[Extracted data]

Lemma changed_trans s t1 t2 t3 m1 m2 m3 :
  changed s t1 t2 m1 m2 → changed s t2 t3 m2 m3 → changed s t1 t3 m1 m3.
Proof.
  intros (Ha & Hsub & Hfr) (Ha' & Hsub' & Hfr'). split; [|split; [by auto|]].
  - eapply agree_trans; [|exact Ha'|]; [done|]. rewrite <- (put_put s _ (root t2) m1).
    apply agree_put. eapply agree_mono; [|exact Ha]. done.
  - intros y [Hy|Hy]%Hfr'; [by apply Hfr|]. destruct (decide (y ∈ locs t2)) as [Hin|Hni].
    + by apply Hfr.
    + right. destruct Ha as [_ Ha]. rewrite Ha in Hy by done. by apply put_live in Hy.
Qed.

(** A node and one of its children. *)
Definition graft (b : bool) (x : loc) (c s : ltree) (v : T) (h : bool) : ltree :=
  if b then LNode x s c v h else LNode x c s v h.

Lemma graft_node x l r v h b :
  LNode x l r v h = graft b x (if b then r else l) (if b then l else r) v h.
Proof. by destruct b. Qed.

Lemma elem_of_graft b x c s v h y :
  y ∈ locs (graft b x c s v h) ↔ y = x ∨ y ∈ locs c ∨ y ∈ locs s.
Proof. destruct b; simpl; rewrite elem_of_cons, elem_of_app; tauto. Qed.

Lemma NoDup_graft b x c s v h :
  NoDup (locs (graft b x c s v h)) ↔
  x ∉ locs c ∧ x ∉ locs s ∧ NoDup (locs c) ∧ NoDup (locs s)
  ∧ ∀ y, y ∈ locs c → y ∉ locs s.
Proof.
  destruct b; simpl; rewrite NoDup_cons, NoDup_app, not_elem_of_app; naive_solver.
Qed.

Lemma holds_graft hp b x c s v h :
  holds hp (graft b x c s v h) ↔
  hp !! x = Some (set_child b (root c) (mkNode (root s) (root s) v h)) ∧ holds hp c ∧ holds hp s.
Proof. destruct b; simpl; tauto. Qed.

Lemma root_graft b x c s v h : root (graft b x c s v h) = Some x.
Proof. by destruct b. Qed.

Lemma rooted_child cur b x c s v h m :
  rooted cur (graft b x c s v h) m → rooted (Child x b) c m.
Proof.
  intros (_ & Hh%holds_graft & Hd%NoDup_graft & _). destruct Hh as (Hx & Hc & _).
  destruct Hd as (Hxc & _ & Hnd & _). unfold rooted, slot_ok. rewrite Hx.
  split; [|eauto 6]. simpl. unfold deref. rewrite Hx. simpl. by destruct b.
Qed.

(** A change below a child is a change of the whole tree. *)
Lemma rooted_up cur b x c c' s v h m m' :
  rooted cur (graft b x c s v h) m →
  rooted (Child x b) c' m' → changed (Child x b) c c' m m' →
  rooted cur (graft b x c' s v h) m'
  ∧ changed cur (graft b x c s v h) (graft b x c' s v h) m m'.
Proof.
  intros (Hread & Hh%holds_graft & Hd%NoDup_graft & Hs) (Hread' & Hh' & Hd' & Hs') (Ha & Hsub & Hfr).
  destruct Hh as (Hx & Hc & Hsib), Hd as (Hxc & Hxs & _ & Hds & Hdis).
  assert (x ∉ locs c') as Hxc'.
  { intros [?|?]%Hfr; congruence. }
  assert (∀ y, y ∈ locs s → y ∉ locs c') as Hdis'.
  { intros y Hy [?|Hn]%Hfr; [by eapply Hdis|].
    destruct (holds_live _ _ _ Hsib Hy); congruence. }
  assert (agree (locs (graft b x c' s v h)) m' m) as Hag.
  { eapply agree_trans; [|exact Ha|]; [intros; apply elem_of_graft; tauto|].
    split; [done|]. intros y Hy. simpl. rewrite lookup_alter_ne; [done|].
    intros <-. apply Hy, elem_of_graft. tauto. }
  assert (∀ y, y ∈ locs (graft b x c' s v h) →
            y ∈ locs (graft b x c s v h) ∨ nodes m !! y = None) as Hfresh.
  { intros y. rewrite !elem_of_graft. intros [?|[?%Hfr|?]]; tauto. }
  pose proof (slot_ok_fresh _ _ _ _ Hs Hfresh) as Hok.
  split.
  - split; [|split; [|split]].
    + by rewrite (read_agree _ _ _ _ Hok Hag), Hread, !root_graft.
    + apply holds_graft. split_and!; [|done|].
      * rewrite (proj2 Ha) by done. simpl. rewrite lookup_alter_eq, Hx. simpl.
        by rewrite set_child_twice.
      * eapply holds_frame; [|exact Hsib]. intros y Hy. rewrite (proj2 Ha) by auto. simpl.
        rewrite lookup_alter_ne; [done|]. intros ->. done.
    + apply NoDup_graft. split_and!; try done. intros y Hy Hys. by eapply Hdis'.
    + eapply slot_ok_agree; [exact Hok|exact Hag|done].
  - split; [|split; [intros y; rewrite !elem_of_graft; intros [?|[?%Hsub|?]]; tauto|done]].
    rewrite root_graft. rewrite root_graft in Hread. by rewrite (put_same _ _ _ Hread).
Qed.

(** ** [insert] *)

(** After [if (!*cur) *cur = new Node]. *)
Lemma fill_slot_spec cur t m :
  rooted cur t m →
  (∃ x l r v h m', fill_slot cur m = Done (m', true) ∧ rooted cur (LNode x l r v h) m'
    ∧ changed cur t (LNode x l r v h) m m'
    ∧ Node (shape l) (shape r) v h = match shape t with Null => Lpm.new_node T0 | s => s end
    ∧ (height (LNode x l r v h) ≤ 1 `max` height t)%nat ∧ (avail m ≤ S (avail m'))%nat)
  ∨ (fill_slot cur m = Done (m, false) ∧ t = LNull ∧ avail m = 0%nat).
Proof.
  intros Hrt. pose proof Hrt as (Hread & Hh & Hd & Hs). unfold fill_slot. rewrite Hread.
  destruct t as [|x l r v h]; cbn [root run_bind].
  2: { left. exists x, l, r, v, h, m. pose proof (changed_refl _ _ _ Hrt).
       do 4 (split; [done|]). split; [apply Nat.le_max_r|lia]. }
  unfold new_node. destruct (avail m) as [|n] eqn:Hav; [by right|left].
  set (x := alloc (dom (nodes m))). set (m1 := mkMem _ _ n).
  assert (nodes m !! x = None) as Hfresh by (apply not_elem_of_dom, alloc_fresh).
  assert (agree [x] m1 m) as Hag.
  { split; [done|]. intros y Hy. unfold m1. simpl. rewrite lookup_insert_ne; [done|]. set_solver. }
  assert (slot_ok cur [x] m) as Hok.
  { eapply slot_ok_fresh; [exact Hs|]. intros y ->%list_elem_of_singleton. auto. }
  assert (slot_ok cur [x] m1) as Hok1.
  { eapply slot_ok_agree; [exact Hok|exact Hag|done]. }
  rewrite (write_slot_ok _ _ _ _ Hok1). simpl.
  exists x, LNull, LNull, T0, false, (put cur (Some x) m1).
  split; [done|]. split; [|split; [|split; [done|split; [done|]]]].
  - split; [by eapply read_put|]. split; [|split; [apply NoDup_singleton|by apply slot_ok_put]].
    split; [|done]. destruct cur as [o f|y b]; simpl; [apply lookup_insert_eq|].
    destruct Hok as [_ Hyx]. rewrite lookup_alter_ne; [apply lookup_insert_eq|set_solver].
  - split; [by apply agree_put|split; [intros y Hy; by apply elem_of_nil in Hy|]].
    intros y ->%list_elem_of_singleton. auto.
  - unfold put. destruct cur; unfold m1; simpl; lia.
Qed.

[/Extracted data]

■ Work required
Output only an exact transcription of the lines above from the one with "destruct (holds_live _" up to and including the one with "assert (∀ y, y ∈ locs (graft".

■ Answer area
    destruct (holds_live _ _ _ Hsib Hy); congruence. }
  assert (agree (locs (graft b x c' s v h)) m' m) as Hag.
  { eapply agree_trans; [|exact Ha|]; [intros; apply elem_of_graft; tauto|].
    split; [done|]. intros y Hy. simpl. rewrite lookup_alter_ne; [done|].
    intros <-. apply Hy, elem_of_graft. tauto. }
  assert (∀ y, y ∈ locs (graft b x c' s v h) →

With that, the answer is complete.